DJ tapped in commands, pulling up the filtered version of the recording USAC had picked up. Partway through it, as Miller’s nerves were jangling from the unholy racket, DJ stopped the playback.
“I thought it said ‘liberate me,’” DJ said slowly. “‘Save me.’ But it’s not ‘me’… it’s ‘liberate Tu-temet.’” DJ glanced down at the console, up at Miller. “‘Save yourself.’”
Miller tried to untense, but he could not. “It’s not a distress call. It’s a warning.”

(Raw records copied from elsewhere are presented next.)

Lemma inode_of_ok f a :
  0 <= f.1 < 2 ^ 15 -> (length f.2 <= SMALL * 512)%nat -> length a = 13%nat -> Forall (fun x => 0 <= x < 2 ^ 32) a ->
  dinode_ok (inode_of f a).
Proof.
  intros Ht Hl Ha Hr. unfold SMALL, NDIRECT, NINDIRECT in Hl. split; cbn; try done; lia.
Qed.

Lemma sum_le (l : list nat) i x : l !! i = Some x -> (x <= sum_list l)%nat.
Proof. revert i. induction l as [|y l IH]; intros [|i] Hi; [done..| |]; cbn in *; [injection Hi as ->; lia|]. apply IH in Hi. lia. Qed.

Lemma iappend_ok s F A i ty bs p :
  holds s F A -> F !! i = Some (ty, bs) -> (length bs + length p <= SMALL * 512)%nat ->
  nmeta + Z.of_nat (blocks (<[i := (ty, bs ++ p)]> F)) < FSSIZE ->
  exists s' A', iappend (Z.of_nat (S i)) p s = Ok tt s' /\ holds s' (<[i := (ty, bs ++ p)]> F) A'.
Proof.
  intros HH Hf Hl Hb. pose proof (holds_freeblock s F A HH) as Efb. destruct HH as [HLA HT HD].
  pose proof (lookup_lt_Some _ _ _ Hf) as Hi. destruct (lookup_lt_is_Some_2 A i ltac:(lia)) as [a Ha].
  pose proof (Forall_lookup_1 _ _ _ _ HT Hf) as [Hty _]. cbn in Hty.
  assert (length (zip_with inode_of F A) = length F) as HlD by (rewrite length_zip_with; lia).
  destruct (dk_next _ _ _ _ _ HD) as [_ Hlt]. rewrite HlD in Hlt.
  assert (zip_with inode_of F A !! i = Some (inode_of (ty, bs) a)) as Hd by (by rewrite lookup_zip_with, Hf; cbn; rewrite Ha).
  assert (blocks (<[i := (ty, bs ++ p)]> F) + cost (ceil (length bs)) = blocks F + cost (ceil (length bs + length p)))%nat as Hbl.
  { unfold blocks. rewrite list_fmap_insert. cbn [compose]. unfold file_blocks at 1. cbn [snd]. rewrite length_app.
    apply (sum_insert (cost ∘ file_blocks <$> F)). by rewrite list_lookup_fmap, Hf. }
  unfold iappend. erewrite bind_ok by (apply rinode_ok; [apply HD..|lia]). rewrite (dk_inodes _ _ _ _ _ HD i _ Hd).
  change (d_size (inode_of (ty, bs) a)) with (Z.of_nat (length bs)).
  rewrite xint_small by (unfold SMALL, NDIRECT, NINDIRECT in *; lia).
  destruct (append_loop_ok i (S (length p)) s _ A F.*2 (file_blocks <$> F) a bs (inode_of (ty, bs) a) p HD Ha)
    as (s1 & a' & E1 & HD1); try done; try lia; [by rewrite list_lookup_fmap, Hf..|].
  erewrite bind_ok by exact E1. cbn beta iota.
  assert (<[i := a']> A !! i = Some a') as Ha' by (apply list_lookup_insert_eq; lia).
  pose proof (dk_forest _ _ _ _ _ HD1) as HF1.
  assert (freeblock s1 = nmeta + Z.of_nat (blocks (<[i := (ty, bs ++ p)]> F))) as Efb1.
  { rewrite (al_count _ _ _ _ (dk_allot _ _ _ _ _ HD1)). do 2 f_equal. unfold blocks. rewrite list_fmap_compose, !list_fmap_insert.
    change (file_blocks (ty, bs ++ p)) with (ceil (length (bs ++ p))). by rewrite length_app. }
  assert (dinode_ok (inode_of (ty, bs ++ p) a')) as Hok.
  { apply inode_of_ok; cbn [fst snd]; [done|rewrite length_app; lia|apply (f_addrs _ _ _ _ HF1 i a' Ha')|eapply addrs_range; [done| |done]; lia]. }
  assert ({ inode_of (ty, bs) a with d_addrs := a'; d_size := xint (Z.of_nat (length bs + length p)) } = inode_of (ty, bs ++ p) a') as Ed.
  { rewrite xint_small by (unfold SMALL, NDIRECT, NINDIRECT in *; lia). unfold inode_of. cbn. by rewrite length_app. }
  rewrite Ed. destruct (winode_disk s1 _ _ _ _ HD1 i (inode_of (ty, bs ++ p) a')) as (s2 & E2 & HD2 & Efb2); [lia|done|].
  exists s2, (<[i := a']> A). split; [done|]. split.
  - by rewrite !length_insert.
  - apply Forall_insert; [done|]. cbn [fst snd]. rewrite length_app. split; [done|lia].
  - rewrite <- insert_zip_with, !list_fmap_insert. change (file_blocks (ty, bs ++ p)) with (ceil (length (bs ++ p))). rewrite length_app. exact HD2.
Qed.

“It gets worse,” DJ said. Miller stared at him, saying nothing. How much worse could it get? “It’s very hard to make out, but listen to this final part.” DJ started the recording again, and Miller’s nerves tightened another notch. If they made it out of here, he was going to have nightmares for years to come. “Do you hear it? Right t
here.”
“Hear what?”
“The final words.” DJ hesitated for a moment, then plunged on. “They sound like ‘ex inferis.’ Inferis, the ablative case of inferi. ‘From Hell.’”
” ‘Save yourself from Hell.’ ” Miller shook his head, trying to work all of this into something coherent. “Starck’s telling me this ship is alive, now you’re saying… what are you saying? This ship is possessed?”
DJ was shaking his head. “No. I don’t… I can’t believe in that sort of thing.” He glanced at the workstation again. “But if Weir is right, this ship has passed beyond our universe, beyond reality. Who knows where it’s been…
what it’s seen.” He looked at Miller, his expression wavering, his mask starting to slip away. “And what it’s brought back with it.”
Miller had no answer for this and could find nothing to say that would make any sense. The things that had happened aboard the Event Horizon defied reason.
The intercom hissed as the circuit opened. Both Miller and DJ whirled at the sound.
“Captain Miller?” It was Cooper.
“Better be good news, Cooper,” Miller said.
“Yes, sir,” Cooper replied. There was a jovial tone to his voice. “We are ready to repressurize the Clark and get the hell out of here.”
Miller could have kissed him.
Chapter Thirty-nine
Cooper and Smith remained on station on the hull of the Lewis and Clark, keeping an eye on their patches. Miller suited up again and went down though the umbilicus, into the ship, heading for the bridge. All of the systems had been powered down, conserving energy until the repairs were complete.
Time to get on with it, Miller thought. He reached out and turned a manual valve, opening the surviving atmospheric tanks.
“All right, Cooper,” he said.
“Cross your fingers,” Cooper said, but Miller knew that was intended for Smith’s benefit.
Air arrived as a thin mist at first, fading away as the pressure increased and the air warmed up. Miller stood stock-still, watching the readout for the EVA suit’s exterior pressure sensor.